TASK REQUIREMENTS: Find the lines of data that contain the string "Hperm", then list them.

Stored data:
Lemma spliceOut_parts {A : Type} (i : nat) (l : list A) (x : A) (rest : list A) :
  LayerPanel.spliceOut i l = (Some x, rest) ->
  l = firstn i l ++ x :: skipn (S i) l /\ rest = firstn i l ++ skipn (S i) l.
Proof.
  unfold LayerPanel.spliceOut. intros E. injection E as Hx <-.
  split; [|reflexivity].
  rewrite <- (firstn_skipn i l) at 1. f_equal.
  revert l Hx. induction i as [|i IH]; intros [|a l] Hx;
    try discriminate; simpl in *.
  - injection Hx as ->. reflexivity.
  - apply IH, Hx.
Qed.

Lemma spliceIn_perm {A : Type} (j : nat) (x : A) (l : list A) :
  Permutation (x :: l) (LayerPanel.spliceIn j x l).
Proof.
  unfold LayerPanel.spliceIn. rewrite <- (firstn_skipn j l) at 1.
  apply Permutation_middle.
Qed.

Lemma dragEnd_perm (i j : option nat) (ls r : list Layer) :
  LayerPanel.handleDragEnd i j ls = Some r -> Permutation ls r.
Proof.
  unfold LayerPanel.handleDragEnd. destruct i as [i|], j as [j|]; try discriminate.
  destruct (Nat.eqb i j); [discriminate|].
  destruct (LayerPanel.spliceOut i (rev ls)) as [[x|] rest] eqn:E; [|discriminate].
  intros Hr. injection Hr as <-.
  apply spliceOut_parts in E as [Hl ->].
  rewrite <- Permutation_rev. rewrite <- spliceIn_perm.
  rewrite (Permutation_rev ls), Hl at 1. symmetry. apply Permutation_middle.
Qed.
Lemma ls_adddic_run key :
  opt_text_of tostringbuff (s !! 2) = Some key →
  call (ls_adddic tostringbuff H) s (mkState s0 ts us r ns cs)
  = Done [] (mkState [] ts us r
               (<[p := (hs_add_dic H o (c_str w) (c_str <$> key)).1]> ns)
               (cs ++ [call_add_dic p (c_str w) (c_str <$> key)])).
Proof using All.
  intros Hkey. unfold call, ls_adddic. fields.
  run ltac:(eapply checked_Hunspell_run; eauto).
  run ltac:(eapply (luaL_checkstring_text _ _ _ _ _ _ _ 1); eauto).
  run ltac:(apply (luaL_optstring_run _ _ _ _ _ _ _ 2);
            rewrite list_lookup_insert_ne by lia; exact Hkey).
  run ltac:(apply deref_run; exact object).
  run_eq.
  run ltac:(eapply assign_run; exact object).
  unfold mret, lua_ret. fields.
  rewrite drop_ge by (simpl; lia). reflexivity.
Qed.

(** The order in which the path and the key are read makes no difference
    to a call that reads both. *)
Lemma ls_adddic_key_first_run key :
  opt_text_of tostringbuff (s !! 2) = Some key →
  call (ls_adddic_key_first tostringbuff H) s (mkState s0 ts us r ns cs)
  = Done [] (mkState [] ts us r
               (<[p := (hs_add_dic H o (c_str w) (c_str <$> key)).1]> ns)
               (cs ++ [call_add_dic p (c_str w) (c_str <$> key)])).
Proof using All.
  intros Hkey. unfold call, ls_adddic_key_first. fields.
  run ltac:(eapply checked_Hunspell_run; eauto).
  run ltac:(apply (luaL_optstring_run _ _ _ _ _ _ _ 2); exact Hkey).
  run ltac:(eapply (luaL_checkstring_text _ _ _ _ _ _ _ 1);
            [destruct key; [rewrite list_lookup_insert_ne by lia|];
             exact arg2 | exact text2]).
  run ltac:(apply deref_run; exact object).
  run_eq.
  run ltac:(eapply assign_run; exact object).
  unfold mret, lua_ret. fields.
  rewrite drop_ge by (destruct key; simpl; rewrite ?length_insert; lia).
  reflexivity.
Qed.

End OnHandle.

(** *** The constructor *)

Lemma poke_new s ts us r ns cs b hs :
  poke (length us) hs (mkState s ts (us ++ [b]) r ns cs)
  = Done tt (mkState s ts (us ++ [mkUdata (Some hs) (metatable b)]) r ns cs).
Proof.
  unfold poke, update_udata. fields.
  rewrite list_lookup_middle by reflexivity. rewrite insert_snoc. reflexivity.
Qed.

Lemma luaL_setmetatable_new pre ts us r ns cs b m :
  r !! "ta_spell" = Some (TTable m) →
  luaL_setmetatable "ta_spell"
    (mkState (pre ++ [TUserdata (length us)]) ts (us ++ [b]) r ns cs)
  = Done tt (mkState (pre ++ [TUserdata (length us)]) ts
               (us ++ [mkUdata (payload b) (Some m)]) r ns cs).
Proof.
  intros Hr. unfold luaL_setmetatable.
  run ltac:(unfold luaL_getmetatable; fields; rewrite Hr; apply push_run).
  unfold lua_setmetatable.
  run ltac:(apply pop_snoc).
  run ltac:(rewrite (index2value_neg pre (TUserdata (length us)) []); reflexivity).
  cbn [default from_option id]. cbv beta iota. unfold update_udata. fields.
  rewrite list_lookup_middle by reflexivity. rewrite insert_snoc. reflexivity.
Qed.

Lemma spell_run s0 s ts us r ns cs v1 v2 aff dic key m :
  s !! 0 = Some v1 → text_of tostringbuff v1 = Some aff →
  s !! 1 = Some v2 → text_of tostringbuff v2 = Some dic →
  opt_text_of tostringbuff (s !! 2) = Some key →
  r !! "ta_spell" = Some (TTable m) →
  call (spell tostringbuff H) s (mkState s0 ts us r ns cs)
  = Done [TUserdata (length us)]
      (mkState [] ts (us ++ [mkUdata (Some (length ns)) (Some m)]) r
         (ns ++ [hs_new H (c_str aff) (c_str dic) (c_str <$> key)])
         (cs ++ [call_Hunspell (c_str aff) (c_str dic) (c_str <$> key)])).
Proof.
  intros H1 T1 H2 T2 Hk Hr. unfold call, spell. fields.
  run ltac:(eapply (luaL_checkstring_text _ _ _ _ _ _ _ 0); eauto).
  run ltac:(eapply (luaL_checkstring_text _ _ _ _ _ _ _ 1);
            [rewrite list_lookup_insert_ne by lia; exact H2 | exact T2]).
  run ltac:(apply (luaL_optstring_run _ _ _ _ _ _ _ 2);
            rewrite !list_lookup_insert_ne by lia; exact Hk).
  run_eq. run_eq. run_eq. fields.
  run ltac:(apply poke_new).
  run ltac:(apply luaL_setmetatable_new; exact Hr).
  unfold mret, lua_ret. fields.
  rewrite drop_app_length' by (rewrite length_app; simpl; lia).
  reflexivity.
Qed.
(** * vcl::graphic::Manager  --  source/graphic/Manager.cxx

    A shallow embedding of the graphic memory manager: the registry of
    [ImpGraphic] pointers, the running byte counter [mnUsedSize], the
    eviction sweep [loopGraphicsAndSwapOut] and its entry procedure
    [reduceGraphicMemory], the registration and notification entry points,
    and the configuration set-up of the constructor.

    Conventions of the embedding.
    - [sal_Int64] values are integers of [Z]; every [+=] and [-=] of the
      source is followed by the wrap to the signed 64-bit range.
    - [double] arithmetic of [mnMemoryLimit * 0.7] is computed with the
      IEEE 754 binary64 specification of [SpecFloat].
    - An [ImpGraphic*] is an address of [N], [0] being [nullptr].  The
      objects live outside of the manager: the store maps every address to
      the image of the object the manager reads through it.
    - [ImpGraphic::swapOut] is a call into foreign code which may re-enter
      the manager; it is an arbitrary transformer of the whole state.
    - The actions of the calling thread that matter to the outside (mutex
      operations, the snapshot copy, the calls of [swapOut], the log line)
      are collected in a trace of events. *)

From Stdlib Require Import ZArith List Bool Lia Sorted.
From Stdlib Require Import SpecFloat.
Import ListNotations.
(** C7 (as the code does it): every result of [get_stock_movements] is in
    non-increasing [ts] order; rows with equal [ts] are in no fixed order.
    When the only movements are M1, M2, M3 of one existing item, logged in
    that order with strictly increasing [ts], and [limit >= 3], the only
    result is [M3, M2, M1]. *)
Theorem get_stock_movements_ts_desc d limit it m1 m2 m3 :
  (forall rs, get_stock_movements d limit rs -> Sorted ts_desc rs) /\
  (filter (fun x => Nat.eqb (item_id x) (item_id it)) (items d) = [it] ->
   movements d = [m1; m2; m3] ->
   mv_item_id m1 = item_id it -> mv_item_id m2 = item_id it ->
   mv_item_id m3 = item_id it ->
   (ts m1 < ts m2)%nat -> (ts m2 < ts m3)%nat -> (3 <= limit)%nat ->
   forall rs, get_stock_movements d limit rs <->
     rs = [mk_row m3 it; mk_row m2 it; mk_row m1 it]).
Proof.
  split.
  - intros rs [sorted [_ [Hs ->]]]; apply sorted_firstn; exact Hs.
  - intros Hit Hm H1 H2 H3 T12 T23 Hl rs.
    assert (J : join_rows d = [mk_row m1 it; mk_row m2 it; mk_row m3 it]).
    { unfold join_rows; rewrite Hm; simpl; rewrite H1, H2, H3; simpl.
      rewrite Hit; reflexivity. }
    assert (SR : Sorted ts_desc [mk_row m3 it; mk_row m2 it; mk_row m1 it]).
    { repeat constructor; unfold ts_desc; simpl; lia. }
    assert (PR : Permutation (join_rows d)
                   [mk_row m3 it; mk_row m2 it; mk_row m1 it]).
    { rewrite J; apply (Permutation_rev [mk_row m1 it; mk_row m2 it; mk_row m3 it]). }
    split.
    + intros [sorted [P [Hs ->]]].
      assert (E : sorted = [mk_row m3 it; mk_row m2 it; mk_row m1 it]).
      { apply strongly_sorted_unique.
        - apply Sorted_StronglySorted; [exact ts_desc_trans | exact Hs].
        - apply Sorted_StronglySorted; [exact ts_desc_trans | exact SR].
        - apply (Permutation_trans (Permutation_sym P) PR).
        - apply (Permutation_NoDup (Permutation_map row_ts
                   (Permutation_trans (Permutation_sym PR) P))).
          simpl; repeat constructor; simpl; lia. }
      rewrite E; do 3 (destruct limit as [|limit]; [lia|]); simpl; rewrite firstn_nil; reflexivity.
    + intros ->; exists [mk_row m3 it; mk_row m2 it; mk_row m1 it].
      split; [exact PR|]; split; [exact SR|].
      do 3 (destruct limit as [|limit]; [lia|]); simpl; rewrite firstn_nil; reflexivity.
Qed.

Lemma get_stock_movements_ts_desc_witness :
  get_stock_movements
    (run empty_db
       [OpCreate true "ITM-0001" "Widget" "Tools" 1 5 0 "" 0;
        OpAdjust 1 10 "PURCHASE" "Acme" "" 1;
        OpAdjust 1 (-3) "DISPATCH" "Cust1" "" 2;
        OpAdjust 1 5 "PURCHASE" "Acme" "" 3])
    10
    [mk_row (mkMovement 3 1 "PURCHASE" 5 "Acme" "" 3)
            (mkItem 1 "ITM-0001" "Widget" "Tools" 1 5 12 "");
     mk_row (mkMovement 2 1 "DISPATCH" (-3) "Cust1" "" 2)
            (mkItem 1 "ITM-0001" "Widget" "Tools" 1 5 12 "");
     mk_row (mkMovement 1 1 "PURCHASE" 10 "Acme" "" 1)
            (mkItem 1 "ITM-0001" "Widget" "Tools" 1 5 12 "")].
Proof.
  apply (proj2 (get_stock_movements_ts_desc
    (run empty_db
       [OpCreate true "ITM-0001" "Widget" "Tools" 1 5 0 "" 0;
        OpAdjust 1 10 "PURCHASE" "Acme" "" 1;
        OpAdjust 1 (-3) "DISPATCH" "Cust1" "" 2;
        OpAdjust 1 5 "PURCHASE" "Acme" "" 3])
    10
    (mkItem 1 "ITM-0001" "Widget" "Tools" 1 5 12 "")
    (mkMovement 1 1 "PURCHASE" 10 "Acme" "" 1)
    (mkMovement 2 1 "DISPATCH" (-3) "Cust1" "" 2)
    (mkMovement 3 1 "PURCHASE" 5 "Acme" "" 3)));
    try (vm_compute; reflexivity); simpl; lia.
Defined.

(** ** C9 *)

Lemma update_row_id i nm cat price ms qty descr it :
  item_id (update_row i nm cat price ms qty descr it) = item_id it.
Proof. unfold update_row; destruct (Nat.eqb (item_id it) i); reflexivity. Qed.
(** C6 (as amended). For every image and every [n >= 0], [topColors]
    returns at most [n] entries, sorted non-increasing by count, with
    distinct colours; each entry carries the number of pixels of the
    whole image (near-black and near-white included) whose quantized
    colour it is; a colour of the image is left out only when [n]
    entries with counts at least its own are returned; and the counts
    sum to at most the number of pixels, which is [Dx * Dy], the
    [totalPixels] the percentages divide by. *)
Theorem topColors_ranked
  (range : gmap RGB Z -> list (RGB * Z))
  (sort_Slice : (RGB * Z -> RGB * Z -> bool) -> list (RGB * Z) -> list (RGB * Z))
  (img : Image) (n : Z) :
  range_order range -> sort_contract sort_Slice -> 0 <= n ->
  exists top, topColors range sort_Slice img n = Some top
    /\ Z.of_nat (length top) <= n
    /\ StronglySorted (fun a b => b.2 <= a.2) top
    /\ NoDup (top.*1)
    /\ (forall c k, (c, k) ∈ top ->
          c ∈ quantized img /\ k = occurrences c (quantized img))
    /\ (forall c, c ∈ quantized img ->
          (c, occurrences c (quantized img)) ∈ top
          \/ (Z.of_nat (length top) = n
              /\ forall e, e ∈ top -> occurrences c (quantized img) <= e.2))
    /\ total_count top <= Z.of_nat (length (pixels img))
    /\ (0 <= Dx (Bounds img) -> 0 <= Dy (Bounds img) ->
        total_count top <= Dx (Bounds img) * Dy (Bounds img)).
Proof.
  intros Hr Hsort Hn. rewrite topColors_take by exact Hn.
  destruct (countAll_histogram (pixels img) [] ∅ histogram_of_nil)
    as (m & Hm & Hh).
  rewrite app_nil_l in Hh. fold (quantized img) in Hh.
  rewrite Hm. cbn [mbind option_bind].
  destruct (Hsort (range m)) as [Hperm Hsorted].
  set (sorted := sort_Slice kv_less (range m)) in *.
  assert (Hall : sorted ≡ₚ map_to_list m) by (rewrite Hperm; apply Hr).
  set (top := take (Z.to_nat n) sorted).
  assert (Hsplit : sorted = top ++ drop (Z.to_nat n) sorted)
    by (symmetry; apply take_drop).
  assert (Hentry : forall c k, (c, k) ∈ top ->
            c ∈ quantized img /\ k = occurrences c (quantized img)).
  { intros c k Hin. apply (histogram_of_entry _ _ _ _ Hh).
    apply elem_of_map_to_list. rewrite <- Hall.
    apply (subseteq_take (Z.to_nat n)). exact Hin. }
  assert (Hnd : NoDup (top.*1)).
  { assert (Hs : NoDup (sorted.*1))
      by (rewrite Hall; apply NoDup_fst_map_to_list).
    rewrite Hsplit, fmap_app in Hs. apply NoDup_app in Hs as [Hs _]. exact Hs. }
  assert (Hsum : total_count top <= Z.of_nat (length (pixels img))).
  { rewrite (total_count_occurrences top (quantized img))
      by (intros c k Hin; apply (Hentry c k Hin)).
    pose proof (sum_occurrences_le (top.*1) (quantized img) Hnd) as Hle.
    unfold quantized in Hle at 2. rewrite length_fmap in Hle. exact Hle. }
  exists top. split; [reflexivity|].
  split; [subst top; rewrite length_take; lia|].
  split.
  { unfold sorted_by in Hsorted. rewrite Hsplit in Hsorted.
    apply StronglySorted_app_1_l in Hsorted.
    eapply StronglySorted_weaken; [|exact Hsorted].
    intros a b. unfold kv_less. cbn beta. intros Hgt.
    destruct (Z.gtb_spec b.2 a.2); [discriminate | lia]. }
  split; [exact Hnd|]. split; [exact Hentry|].
  split.
  { intros c Hc.
    assert (Hin : (c, occurrences c (quantized img)) ∈ sorted).
    { rewrite Hall. apply elem_of_map_to_list.
      apply (histogram_of_entry _ _ _ _ Hh). split; [exact Hc | reflexivity]. }
    rewrite Hsplit in Hin. apply elem_of_app in Hin as [Hin|Hin];
      [left; exact Hin | right].
    split.
    - subst top. rewrite length_take.
      destruct (decide (length sorted <= Z.to_nat n)%nat) as [Hle|Hgt]; [|lia].
      rewrite drop_ge in Hin by exact Hle. inversion Hin.
    - intros e He. unfold sorted_by in Hsorted. rewrite Hsplit in Hsorted.
      pose proof (StronglySorted_app_1_elem_of _ _ _ _ _ Hsorted He Hin) as Hr'.
      unfold kv_less in Hr'. cbn [snd] in Hr'.
      destruct (Z.gtb_spec (occurrences c (quantized img)) e.2);
        [discriminate | lia]. }
  split; [exact Hsum|].
  intros Hx Hy. rewrite length_pixels in Hsum. nia.
Qed.
Lemma writer_step (n : node) (e : effect) (cs : list ctx) (i : nat) (c : ctx) :
  cs !! i = Some c → pre e c → enabled n e = true →
  (∀ i1 i2 c1 c2,
     cs !! i1 = Some c1 → cs !! i2 = Some c2 → isWriting c1 → isWriting c2 →
     i1 = i2) →
  (∀ i1 c1, cs !! i1 = Some c1 → isWriting c1 → writer (dhtMutex n) = true) →
  let cs' := <[i := ctxAfter n e c]> cs ++ kids e in
  (∀ i1 i2 c1 c2,
     cs' !! i1 = Some c1 → cs' !! i2 = Some c2 → isWriting c1 → isWriting c2 →
     i1 = i2) ∧
  (∀ i1 c1, cs' !! i1 = Some c1 → isWriting c1 →
            writer (dhtMutex (perform e n)) = true).
Proof.
  intros Hi Hpre Hen Huniq Hwr cs'.
  assert (∀ x, x ∈ kids e → ¬ isWriting x) as Hkids.
  { intros x Hx%kids_free. unfold isWriting. rewrite Hx. intros []. }
  destruct (hold_cases n e c Hpre) as [[-> Hfree]|[[-> Hw]|[Hiff Hsame]]].
  - (* Lock: nobody held it *)
    simpl in Hen. apply andb_true_iff in Hen as [Hnw _].
    apply negb_true_iff in Hnw.
    assert (∀ i1 c1, cs' !! i1 = Some c1 → isWriting c1 → i1 = i) as Honly.
    { intros i1 c1 H1 Hw1.
      destruct (after_lookup _ _ _ _ _ _ _ Hi H1) as [[-> _]|[[_ H1']|H1']];
        [done| |by apply Hkids in H1'].
      specialize (Hwr _ _ H1' Hw1). simpl in Hwr. congruence. }
    split; [|done].
    intros i1 i2 c1 c2 H1 H2 Hw1 Hw2.
    rewrite (Honly _ _ H1 Hw1), (Honly _ _ H2 Hw2). done.
  - (* Unlock: the holder lets go *)
    assert (∀ i1 c1, cs' !! i1 = Some c1 → ¬ isWriting c1) as Hnone.
    { intros i1 c1 H1 Hw1.
      destruct (after_lookup _ _ _ _ _ _ _ Hi H1) as [[-> ->]|[[Hne H1']|H1']];
        [done| |by apply Hkids in H1'].
      apply Hne. by apply (Huniq _ _ _ _ H1' Hi). }
    split.
    + intros i1 i2 c1 c2 H1 _ Hw1 _. by apply Hnone in H1.
    + intros i1 c1 H1 Hw1. by apply Hnone in H1.
  - assert (∀ i1 c1, cs' !! i1 = Some c1 → isWriting c1 →
                     ∃ c1', cs !! i1 = Some c1' ∧ isWriting c1') as Hback.
    { intros i1 c1 H1 Hw1.
      destruct (after_lookup _ _ _ _ _ _ _ Hi H1) as [[-> ->]|[[Hne H1']|H1']];
        [|by eauto|by apply Hkids in H1'].
      exists c. split; [done|]. by apply Hiff. }
    split.
    + intros i1 i2 c1 c2 H1 H2 Hw1 Hw2.
      destruct (Hback _ _ H1 Hw1) as (c1' & H1' & Hw1').
      destruct (Hback _ _ H2 Hw2) as (c2' & H2' & Hw2').
      by apply (Huniq _ _ _ _ H1' H2').
    + intros i1 c1 H1 Hw1.
      destruct (Hback _ _ H1 Hw1) as (c1' & H1' & Hw1').
      rewrite Hsame. by apply (Hwr _ _ H1').
Qed.

Lemma knownOf_isWriting (c : ctx) (ka : DhtKey * attempt) :
  knownOf c = Some ka → isWriting c.
Proof. unfold knownOf, isWriting. by destruct (ch c). Qed.

Lemma owesOf_isWriting (c : ctx) (key : DhtKey) :
  owesOf c = Some key → isWriting c.
Proof. unfold owesOf, isWriting. by destruct (ch c). Qed.

Lemma dhtLookup_store (n : node) (key key' : DhtKey) (info : attempt) :
  dhtLookup (perform (EvDhtStore key info) n) key' =
  if decide (key = key') then info else dhtLookup n key'.
Proof.
  unfold dhtLookup; simpl. rewrite lookup_insert. by destruct (decide _).
Qed.

Lemma dhtLookup_other (n : node) (e : effect) (key : DhtKey) :
  dhtVisited (perform e n) = dhtVisited n →
  dhtLookup (perform e n) key = dhtLookup n key.
Proof. unfold dhtLookup. by intros ->. Qed.

(** How an operation changes the map and what its goroutine knows of it. *)
Lemma known_cases (n : node) (e : effect) (c : ctx) :
  pre e c →
  (∃ key info, e = EvDhtStore key info ∧ isWriting c) ∨
  (dhtVisited (perform e n) = dhtVisited n ∧
   ∀ key a, knownOf (ctxAfter n e c) = Some (key, a) →
            knownOf c = Some (key, a) ∨ a = dhtLookup n key).
Proof.
  intros Hpre. unfold knownOf, isWriting.
  destruct e as [[]|[]|[]|[]| | | | |[]|[]|[]|[? ?|? ?]| | | | |];
    simpl in *; try (right; split; [done|]; intros key' a' H'; try done; by left).
  - right. split; [done|]. intros key' a'.
    destruct (ch c) eqn:Hc; simpl; rewrite ?Hc; try done.
    intros [= <- <-]. by right.
  - left. destruct Hpre as (old & -> & _). eauto.
Qed.
(** The rune at the head of [s] and the number of its bytes; an encoding
    that is not valid reads as [RuneError] on one byte, the empty string
    as [RuneError] on none. *)
Definition DecodeRuneInString (s : string) : N * nat :=
  match byteAt s 0 with
  | None => (RuneError, 0%nat)
  | Some s0 =>
      if (s0 <? 128)%N then (s0, 1%nat)
      else if (s0 <? 194)%N then (RuneError, 1%nat)
      else if (s0 <? 224)%N then
        match between 128 191 (byteAt s 1) with
        | Some s1 => (N.land s0 31 * 64 + N.land s1 63, 2%nat)
        | None => (RuneError, 1%nat)
        end
      else if (s0 <? 240)%N then
        let lo := if (s0 =? 224)%N then 160 else 128 in
        let hi := if (s0 =? 237)%N then 159 else 191 in
        match between lo hi (byteAt s 1), between 128 191 (byteAt s 2) with
        | Some s1, Some s2 =>
            (N.land s0 15 * 4096 + N.land s1 63 * 64 + N.land s2 63, 3%nat)
        | _, _ => (RuneError, 1%nat)
        end
      else if (s0 <? 245)%N then
        let lo := if (s0 =? 240)%N then 144 else 128 in
        let hi := if (s0 =? 244)%N then 143 else 191 in
        match between lo hi (byteAt s 1), between 128 191 (byteAt s 2),
              between 128 191 (byteAt s 3) with
        | Some s1, Some s2, Some s3 =>
            (N.land s0 7 * 262144 + N.land s1 63 * 4096 + N.land s2 63 * 64
             + N.land s3 63, 4%nat)
        | _, _, _ => (RuneError, 1%nat)
        end
      else (RuneError, 1%nat)
  end%N.

End utf8.

Module filepath.

Definition Separator : ascii := "/"%char.

(** [s[n:]]. *)
Fixpoint skip (n : nat) (s : string) : string :=
  match n, s with
  | S n', String _ s' => skip n' s'
  | _, _ => s
  end.

(** The chunk that the scan of [scanChunk] cuts off a pattern without its
    leading stars, and the rest of the pattern. *)
Fixpoint scan (pattern : string) (inrange : bool) : string * string :=
  match pattern with
  | EmptyString => (EmptyString, EmptyString)
  | String c rest =>
      if bool_decide (c = "\"%char) then
        match rest with
        | EmptyString => (String c EmptyString, EmptyString)
        | String c' rest' =>
            let '(chunk, rest) := scan rest' inrange in (String c (String c' chunk), rest)
        end
      else if bool_decide (c = "["%char) then
        let '(chunk, rest) := scan rest true in (String c chunk, rest)
      else if bool_decide (c = "]"%char) then
        let '(chunk, rest) := scan rest false in (String c chunk, rest)
      else if bool_decide (c = "*"%char) && negb inrange then (EmptyString, pattern)
      else
        let '(chunk, rest) := scan rest inrange in (String c chunk, rest)
  end.

Fixpoint stars (pattern : string) : bool * string :=
  match pattern with
  | String "*"%char rest => (true, (stars rest).2)
  | _ => (false, pattern)
  end.

Definition scanChunk (pattern : string) : bool * string * string :=
  let '(star, pattern) := stars pattern in
  let '(chunk, rest) := scan pattern false in
  (star, chunk, rest).

(** A character of a class, possibly escaped; [None] is [ErrBadPattern]. *)
Definition getEsc (chunk : string) : option (N * string) :=
  match chunk with
  | EmptyString => None
  | String c rest =>
      if bool_decide (c = "-"%char) || bool_decide (c = "]"%char) then None
      else
        let chunk := if bool_decide (c = "\"%char) then rest else chunk in
        match chunk with
        | EmptyString => None
        | _ =>
            let '(r, n) := utf8.DecodeRuneInString chunk in
            if bool_decide (r = utf8.RuneError) && bool_decide (n = 1%nat) then None
            else
              match skip n chunk with
              | EmptyString => None
              | nchunk => Some (r, nchunk)
              end
        end
  end.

ANSWER AREA:
  destruct (Hsort (range m)) as [Hperm Hsorted].
  assert (Hall : sorted ≡ₚ map_to_list m) by (rewrite Hperm; apply Hr).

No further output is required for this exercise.